NOTICE BIBLIOGRAPHIQUE

Mademoiselle de Gournay retouchait constamment ses ouvrages, elle les allongeait souvent et les raccourcissait quelquefois. Elle raturait avec une sorte de fièvre et l’on rencontre sur beaucoup d’exemplaires de ses œuvres des corrections manuscrites faites en marge ou entre les lignes. Avant 1626, date de son premier recueil de mélanges, Marie de Gournay a publié séparément plusieurs de ses travaux. Peut-être ignorons-nous quelques-unes de ces publications. Cela n’est pas impossible étant donné l’extrême rareté de ces petits volumes. Voici la liste de ses œuvres telle que les études des bibliographes qui se sont occupés d’elle nous permettent de la dresser.

1594. Le proumenoir de M. de Montaigne. Paris, Ab. L’Angelier.

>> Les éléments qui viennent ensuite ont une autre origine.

(** * Properties *)

(** With a name and a text the program sends the packets of the object and
    exits with 0, whatever arrives; it announces no namespace, so a server that
    has no other publisher for the name drops each of them. *)
Theorem reallyTest_publishes {T : Target} `{!LittleEndian} {Tr : ITransport}
    fuel prog hex text getenv cid draw during host port n c :
  relay_of getenv = Ret (host, port) -> Name_of_hex hex = Ret n -> wf_name n ->
  QuicRClient.QuicRClient_relay fuel (mkRelayInfo host (wrap 16 port) Protocol.QUIC) cid [] 1
    = Some (Ret c) ->
  is_field (QuicRClient.transport_stream_id c) ->
  text <> [] -> Z.of_nat (length text) < 2 ^ 30 ->
  exists r log c',
    main fuel [prog; hex; text] getenv cid draw during = Some (r, log, Some c') /\
    (safe r -> r = Ret 0 /\
       QuicRClient.tx c' = (send (object_packets n (QuicRClient.transport_stream_id c)
         (QuicRClient.transport_context_id c) (chars_bytes text)) []).1) /\
    forall A (D : QuicRServer.ServerDelegate A) p cid' sid' s (a : A), p ∈ QuicRClient.tx c' -> safe r ->
      QuicRServer.wf s ->
      (forall q, q ∈ QuicRServer.publish_namespaces s -> wf_namespace q.1) ->
      existsb (fun q => within q.1 n) (QuicRServer.publish_namespaces s) = false ->
      QuicRServer.dispatch cid' sid' (pkt_data p) (s, a) = (Ret tt, (s, a)).
Proof.
  intros Hr Hn Hwn Hc Hsid Ht Hl.
  rewrite (main_with_client _ _ _ [text] _ _ _ _ host port n c) by (done || simpl; lia).
  pose proof (made_client _ (mkRelayInfo _ _ Protocol.QUIC) _ _ _ _ eq_refl Hc) as Ec. unfold with_client.
  assert (Z.of_nat (length (chars_bytes text)) = Z.of_nat (length text)) as El
    by (unfold chars_bytes; by rewrite length_map).
  rewrite El, (proj2 (Z.ltb_lt _ _)) by (destruct text; [done|simpl; lia]).
  set (s0 := mk c _). set (c1 := QuicRClient.with_io [] (send (object_packets n
    (QuicRClient.transport_stream_id c) (QuicRClient.transport_context_id c)
    (chars_bytes text)) []).1 [] c).
  assert (publish_branch n (chars_bytes text) s0 = (Ret tt, mk c1 (log s0 ++ [lit "Publish"])))
    as Ep.
  { unfold publish_branch, say, on_client, modify, mbind, M_bind. cbn [client log].
    rewrite (publishNamedObject_run n Hwn (QuicRClient.transport_stream_id c) Hsid)
      by (subst c; done || by rewrite El). subst c1 c. done. }
  unfold mbind at 1, M_bind at 1. rewrite Ep.
  assert (QuicRClient.wf c1) as Hw1.
  { subst c1 c. apply QuicRClient.wf_with_io, QuicRClient.client_wf_init. }
  pose proof (ending (mk c1 (log s0 ++ [lit "Publish"])) during Hw1) as He. cbv zeta in He.
  match type of He with safe (fst ?run) -> _ => destruct run as [r s2] end.
  cbn [fst snd client] in He.
  exists r, (log s2), (client s2). split; [done|]. split; [exact He|].
  intros A D p cid' sid' s a Hp Hs Hws Hns Hno. destruct (He Hs) as [_ E]. rewrite E in Hp.
  apply send_members in Hp as [Hp|Hp]; [by apply not_elem_of_nil in Hp|].
  apply list_elem_of_fmap in Hp as (f & -> & Hf).
  apply (unannounced_dropped (to_datagram n _ f)); try done.
  apply (fragments_ok n _ (chars_bytes text)); [done|done|by rewrite El|done].
Qed.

Cet ouvrage est imprimé dans le même volume qu’une traduction partielle de Virgile et un bouquet poétique. J’ai déjà dit qu’il a eu cinq éditions et qu’il a en outre paru trois fois dans le volume de mélanges de Marie de Gournay.

1608. Bienvenue de monseigneur le duc d’Anjou, dediée à la serenissime république ou etat de Venise, son parrain designé par mademoiselle de G. Paris, Fleury Bourriquant. — Dans les volumes de mélanges de Marie de Gournay ce traité prend le titre d’Abregé d’institution pour le prince souverain.

1610. Adieu de l’âme du roy de France et de Navarre Henry le Grand à la Reyne avec la defense des Peres Jesuites, par la demoiselle de G. Paris, Fleury Bourriquant et Lyon, Poyet.

1619. Versions de quelques pièces de Virgile, avec la réimpression de la Bienvenue. Paris, Fleury Bourriquant.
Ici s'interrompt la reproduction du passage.